Les copies miroitées… Ces Reflets qui avaient le devoir, la journée durant, de rester devant un miroir. D’observer la vie qui s’y déroulait de l’autre côté. Et, surtout, d’imiter les gestes et mimiques des humains qui se présentaient devant la vitre pour qu’ils croient à un reflet. Ce travail, qui permettait à Ehraxis de survivre, était rabaissé par les plus puissants, les plus nobles. La famille royale, entre autres. Car, après tout, y avait-il quelque chose de plus humiliant que de devoir imiter les habitants de la cité terrestre, que de devoir dépendre d’eux, pour survivre ? Pour éviter de sombrer ?


— Ça ne te ressemble pas, Acrux, de dire de telles atrocités, souffla Adhaféra en sentant une douce colère monter en elle.


Elle le connaissait depuis des années, et il avait tant changé… Tantôt trop apathique, tantôt trop sensible. Tantôt trop impassible, tantôt trop impulsif. Tantôt trop Acrux, tantôt trop Sa Divinité. Adhaféra se désolait de voir son ami se transformer lentement en royal monstre, comme tous ses prédécesseurs. Et, malgré elle, elle tentait parfois de rallumer cette douce étincelle qu’elle avait autrefois surprise dans ses yeux d’un gris éclatant.


— Pars, murmura le prince en serrant les poings.

— Acrux…

— Partez devant, mademoiselle Zaffir, je vous rejoindrai ! s’écria Sa Divinité sur un ton sans réplique.


Et Adhaféra s’éclipsa de la salle aux miroirs, non sans une pointe de regret pour l’état dans lequel elle avait placé son ami d’enfance.

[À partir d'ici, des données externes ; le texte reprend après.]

(* ===== verification/Asn1.v ===== *)
(** * The ASN.1 reader (utils/asn1.c)

    The reader takes the identifier, the length and the value of DER elements from a buffer,
    [buf] of Parser.v: [b_mem] is the memory at ptr, [b_len] the length and [b_seq] the
    position.  An element [asn1] is written as it is read, also by a read that fails.  The
    functions return the error of the C function and what they have changed; [None] is a
    read outside the memory or a write outside the array of an object identifier. *)

From S2P Require Import Prelude Helper Wire Frag Parser ParserTac.
Import Helper.Bytes Wire.Wire Parser.Parser ParserTac.ParserTac.

Module Asn1.

Definition ASN1_ERR_NONE : Z := 0.
Definition ASN1_ERR_LONG : Z := 1.
Definition ASN1_ERR_FORMAT : Z := 2.
Definition ASN1_CLASS_CONTEXT : Z := 2.
Definition ASN1_TAG_BOOLEAN : Z := 1.
Definition ASN1_TAG_INTEGER : Z := 2.
Definition ASN1_TAG_BITSTR : Z := 3.
Definition ASN1_TAG_OCTSTR : Z := 4.
Definition ASN1_TAG_NULL : Z := 5.
Definition ASN1_TAG_OBJID : Z := 6.
Definition ASN1_TAG_ENUMERATED : Z := 10.
Definition ASN1_TAG_UTF8STR : Z := 12.
Definition ASN1_TAG_SEQUENCE : Z := 16.
Definition ASN1_TAG_SET : Z := 17.
Definition ASN1_TAG_NUMSTR : Z := 18.
Definition ASN1_TAG_PRINTSTR : Z := 19.
Definition ASN1_TAG_TELESTR : Z := 20.
Definition ASN1_TAG_VIDEOSTR : Z := 21.
Definition ASN1_TAG_IA5STR : Z := 22.
Definition ASN1_TAG_UTCTIME : Z := 23.
Definition ASN1_TAG_GENTIME : Z := 24.
Definition ASN1_TAG_GRASTR : Z := 25.
Definition ASN1_TAG_VISSTR : Z := 26.
Definition ASN1_TAG_GENSTR : Z := 27.
Definition ASN1_TAG_UNIVSTR : Z := 28.
Definition ASN1_TAG_CHARSTR : Z := 29.
Definition ASN1_TAG_BMPSTR : Z := 30.
Definition ASN1_TAG_VARYSIZE : Z := 31.
Definition ASN1_MAX_OID_LEN : Z := 128.
Definition ASN1_MAX_NODE_ID : Z := 0xffffffff.

Record asn1 := Asn1 { length_ : Z; class_ : Z; tag : Z; constructed : bool }.
#[export] Instance eta_asn1 : Eta asn1 := fun a => Asn1 (length_ a) (class_ a) (tag a) (constructed a).
Implicit Types (a : asn1) (b : buf).

Definition ASN1_GET_CLASS (c : Z) : Z := Z.shiftr (Z.land c 0xc0) 6.
Definition ASN1_GET_TAG (c : Z) : Z := Z.land c 0x1f.
Definition ASN1_IS_CONSTRUCTED (c : Z) : bool := negb (Z.land c 0x20 =? 0).

(** buf->seq += n *)
Definition advance b (n : Z) : buf := b <| b_seq := u32 (b_seq b + n) |>.

(** ** Values *)

(** while (count > 0): the int [v], and the position *)
Fixpoint read_int (count : nat) (m : list Z) (seq v : Z) : option (Z * Z) :=
  match count with
  | O => Some (v, seq)
  | S count => c ← ld8 m seq; read_int count m (u32 (seq + 1)) (s32 (Z.lor (Z.shiftl v 8) c))
  end.
(** [None] in the last place: value is not written *)
Definition asn1_read_integer a b : option (Z * buf * option Z) :=
  if 4 <? length_ a then Some (ASN1_ERR_LONG, advance b (length_ a), None)
  else
    '(v, seq) ← read_int (Z.to_nat (length_ a)) (b_mem b) (b_seq b) 0;
    Some (ASN1_ERR_NONE, b <| b_seq := seq |>, Some v).

Definition asn1_read_string a b : Z * buf := (ASN1_ERR_NONE, advance b (length_ a)).

(** The do-while loop of asn1_read_oid: the error, the node and the position *)
Fixpoint oid_node (fuel : nat) (m : list Z) (len seq node : Z) : option (Z * Z * Z) :=
  match fuel with
  | O => None
  | S fuel =>
      if len <=? seq then Some (ASN1_ERR_FORMAT, node, seq)
      else if Z.shiftr ASN1_MAX_NODE_ID 7 <? node then Some (ASN1_ERR_FORMAT, node, seq)
      else
        ch ← ld8 m seq;
        let node := Z.lor (u32 (Z.shiftl node 7)) (Z.land ch 0x7f) in
        let seq := u32 (seq + 1) in
        if 0x80 <=? ch then oid_node fuel m len seq node else Some (ASN1_ERR_NONE, node, seq)
  end.
(** oid->oid[oid->len ++] = x *)
Definition oid_push (oid : list Z) (x : Z) : option (list Z) :=
  if Z.of_nat (length oid) <? ASN1_MAX_OID_LEN then Some (oid ++ [x]) else None.
(** while (buf->seq < oid_end); [oid] is the array up to oid->len *)
Fixpoint oid_loop (fuel : nat) (m : list Z) (len oid_end seq : Z) (oid : list Z) : option (Z * Z * list Z) :=
  match fuel with
  | O => None
  | S fuel =>
      if negb (seq <? oid_end) then Some (ASN1_ERR_NONE, seq, oid)
      else if ASN1_MAX_OID_LEN <=? Z.of_nat (length oid) then Some (ASN1_ERR_FORMAT, seq, oid)
      else
        '(ret, node, seq) ← oid_node (S (Z.to_nat (len - seq))) m len seq 0;
        if negb (ret =? ASN1_ERR_NONE) then Some (ret, seq, oid)
        else
          oid ← (if Z.of_nat (length oid) =? 0 then
                   if node <? 80 then oid ← oid_push oid (node / 40); oid_push oid (node mod 40)
                   else oid ← oid_push oid 2; oid_push oid (u32 (node - 80))
                 else oid_push oid node);
          oid_loop fuel m len oid_end seq oid
  end.
Definition asn1_read_oid a b : option (Z * buf * list Z) :=
  let oid_end := u32 (b_seq b + length_ a) in
  if length_ a =? 0 then Some (ASN1_ERR_FORMAT, b, [])
  else
    '(ret, seq, oid) ← oid_loop (S (Z.to_nat (oid_end - b_seq b))) (b_mem b) (b_len b) oid_end (b_seq b) [];
    Some (ret, b <| b_seq := seq |>, oid).

(** ** Headers *)

Fixpoint tag_loop (fuel : nat) (m : list Z) (len seq t : Z) : option (Z * Z * Z) :=
  match fuel with
  | O => None
  | S fuel =>
      if len <=? seq then Some (ASN1_ERR_FORMAT, t, seq)
      else
        ch ← ld8 m seq;
        let t := s32 (Z.lor (Z.shiftl t 7) (Z.land ch 0x7f)) in
        let seq := u32 (seq + 1) in
        if 0x80 <=? ch then tag_loop fuel m len seq t else Some (ASN1_ERR_NONE, t, seq)
  end.
(** The tag is kept in a byte. *)
Definition asn1_read_tag a b : option (Z * asn1 * buf) :=
  '(ret, t, seq) ← tag_loop (S (Z.to_nat (b_len b - b_seq b))) (b_mem b) (b_len b) (b_seq b) 0;
  let b := b <| b_seq := seq |> in
  if negb (ret =? ASN1_ERR_NONE) then Some (ret, a, b)
  else if t <? 0 then Some (ASN1_ERR_FORMAT, a, b)
  else Some (ASN1_ERR_NONE, a <| tag := u8 t |>, b).

Definition asn1_read_length a b : option (Z * asn1 * buf) :=
  if b_len b <=? b_seq b then Some (ASN1_ERR_FORMAT, a, b)
  else
    ch ← ld8 (b_mem b) (b_seq b);
    if ch =? 0x80 then Some (ASN1_ERR_FORMAT, a, b)
    else if ch =? 0xff then Some (ASN1_ERR_FORMAT, a, b)
    else if ch <? 0x80 then Some (ASN1_ERR_NONE, a <| length_ := ch |>, advance b 1)
    else
      let b := advance b 1 in
      let count := Z.land ch 0x7f in
      if b_len b <=? u32 (b_seq b + count) then Some (ASN1_ERR_FORMAT, a, b)
      else if 4 <? count then Some (ASN1_ERR_FORMAT, a, b)
      else
        '(length, seq) ← read_int (Z.to_nat count) (b_mem b) (b_seq b) 0;
        let b := b <| b_seq := seq |> in
        if length <? 0 then Some (ASN1_ERR_FORMAT, a, b)
        else Some (ASN1_ERR_NONE, a <| length_ := length |>, b).

Definition asn1_read_header a b : option (Z * asn1 * buf) :=
  if (b_len b <? 2) || (b_len b <=? b_seq b) then Some (ASN1_ERR_FORMAT, a, b)
  else
    ch ← ld8 (b_mem b) (b_seq b);
    let a := a <| class_ := ASN1_GET_CLASS ch |> <| constructed := ASN1_IS_CONSTRUCTED ch |> <| tag := ASN1_GET_TAG ch |> in
    let b := advance b 1 in
    '(ret, a, b) ← (if tag a =? ASN1_TAG_VARYSIZE then asn1_read_tag a b else Some (ASN1_ERR_NONE, a, b));
    if negb (ret =? ASN1_ERR_NONE) then Some (ret, a, b)
    else
      '(ret, a, b) ← asn1_read_length a b;
      if negb (ret =? ASN1_ERR_NONE) then Some (ret, a, b)
      else if b_len b <? u32 (b_seq b + length_ a) then Some (ASN1_ERR_FORMAT, a, b)
      else Some (ASN1_ERR_NONE, a, b).

(** ** Elements *)

Definition asn1_parse_bool a b : option (Z * asn1 * buf) :=
  if b_len b <=? u32 (b_seq b + 3) then Some (ASN1_ERR_FORMAT, a, b)
  else
    id ← ld8 (b_mem b) (b_seq b);
    len ← ld8 (b_mem b) (b_seq b + 1);
    v ← ld8 (b_mem b) (b_seq b + 2);
    if (id =? 1) && (len =? 1) && ((v =? 0) || (v =? 0xff)) then Some (ASN1_ERR_NONE, a, advance b 3)
    else Some (ASN1_ERR_FORMAT, a, b).

(** A header that is accepted by [ok], and what [k] makes of the value *)
Definition parse_with {A} (ok : asn1 -> bool) (none : A) (k : asn1 -> buf -> option (Z * buf * A)) a b : option (Z * asn1 * buf * A) :=
  '(ret, a, b) ← asn1_read_header a b;
  if negb (ret =? ASN1_ERR_NONE) then Some (ret, a, b, none)
  else if negb (ok a) then Some (ASN1_ERR_FORMAT, a, b, none)
  else '(ret, b, x) ← k a b; Some (ret, a, b, x).
(** A primitive element of tag [t] *)
Definition prim (t : Z) a : bool := negb (constructed a) && (tag a =? t).
Definition cons_of (t : Z) a : bool := constructed a && (tag a =? t).
Definition no_value {A} (f : asn1 -> buf -> Z * buf) (x : A) a b : option (Z * buf * A) := let '(ret, b) := f a b in Some (ret, b, x).
Definition stay a b : Z * buf := (ASN1_ERR_NONE, b).

Definition asn1_parse_integer a b : option (Z * asn1 * buf * option Z) := parse_with (prim ASN1_TAG_INTEGER) None asn1_read_integer a b.
Definition asn1_parse_enum a b : option (Z * asn1 * buf * option Z) := parse_with (prim ASN1_TAG_ENUMERATED) None asn1_read_integer a b.
Definition asn1_parse_string a b (t : Z) : option (Z * asn1 * buf * unit) :=
  parse_with (fun a => negb (constructed a) && ((tag a =? t) || (tag a =? ASN1_TAG_NULL))) tt (no_value asn1_read_string tt) a b.
Definition asn1_parse_octstr a b := asn1_parse_string a b ASN1_TAG_OCTSTR.
Definition asn1_parse_bitstr a b := asn1_parse_string a b ASN1_TAG_BITSTR.
Definition asn1_parse_charstr a b := asn1_parse_string a b ASN1_TAG_CHARSTR.
Definition asn1_parse_printstr a b := asn1_parse_string a b ASN1_TAG_PRINTSTR.
Definition asn1_parse_ia5str a b := asn1_parse_string a b ASN1_TAG_IA5STR.
Definition asn1_parse_sequence a b : option (Z * asn1 * buf * unit) := parse_with (cons_of ASN1_TAG_SEQUENCE) tt (no_value stay tt) a b.
Definition asn1_parse_setseq a b : option (Z * asn1 * buf * unit) := parse_with (cons_of ASN1_TAG_SET) tt (no_value stay tt) a b.
Definition asn1_parse_oid a b : option (Z * asn1 * buf * option (list Z)) :=
  parse_with (prim ASN1_TAG_OBJID) None (fun a b => '(ret, b, oid) ← asn1_read_oid a b; Some (ret, b, Some oid)) a b.
Definition asn1_parse_object a b : option (Z * asn1 * buf * unit) := parse_with (fun _ => true) tt (no_value asn1_read_string tt) a b.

Acrux Alwalz, goûtant à nouveau aux ténèbres de la solitude, lança un regard noir à son reflet resplendissant dans la glace. Une copie miroitée… Et puis quoi, encore ? Il était un prince, du sang royal coulait dans ses veines ! Comment Adhaféra avait-il pu oser proposer une telle chose sans sourciller ? C’était honteux ! Déshonorant ! L’héritier secoua la tête et réalisa alors la raison de cette colère soudaine.


Ça ne te ressemble pas, de dire de telles atrocités.


Mais alors, qu’est-ce qui lui ressemblait, si ce n’était d’agir comme le devoir exigeait de lui ? Le prince serra la mâchoire et se retint de fracasser la vitre qui projetait son reflet à l’allure bien moqueuse. Une boule d’émotions remonta dans sa gorge. Était-ce normal, de ne rien comprendre ? Il n’avait jamais compris. Jamais.


Et que faisions-nous, lorsqu’on ne saisissait rien de ce monde trop complexe pour un prince qui ne l’avait jamais analysé autrement que par les yeux de la royauté ? On se retranchait en soi-même, sans un mot, sans un souffle et on devenait indifférent. Car à quoi cela aurait-il servi, de comprendre, si ce n’était que pour être victime d’une pénible désillusion ?


Alors, superficialité. Acrux offrit un sourire vide à son reflet.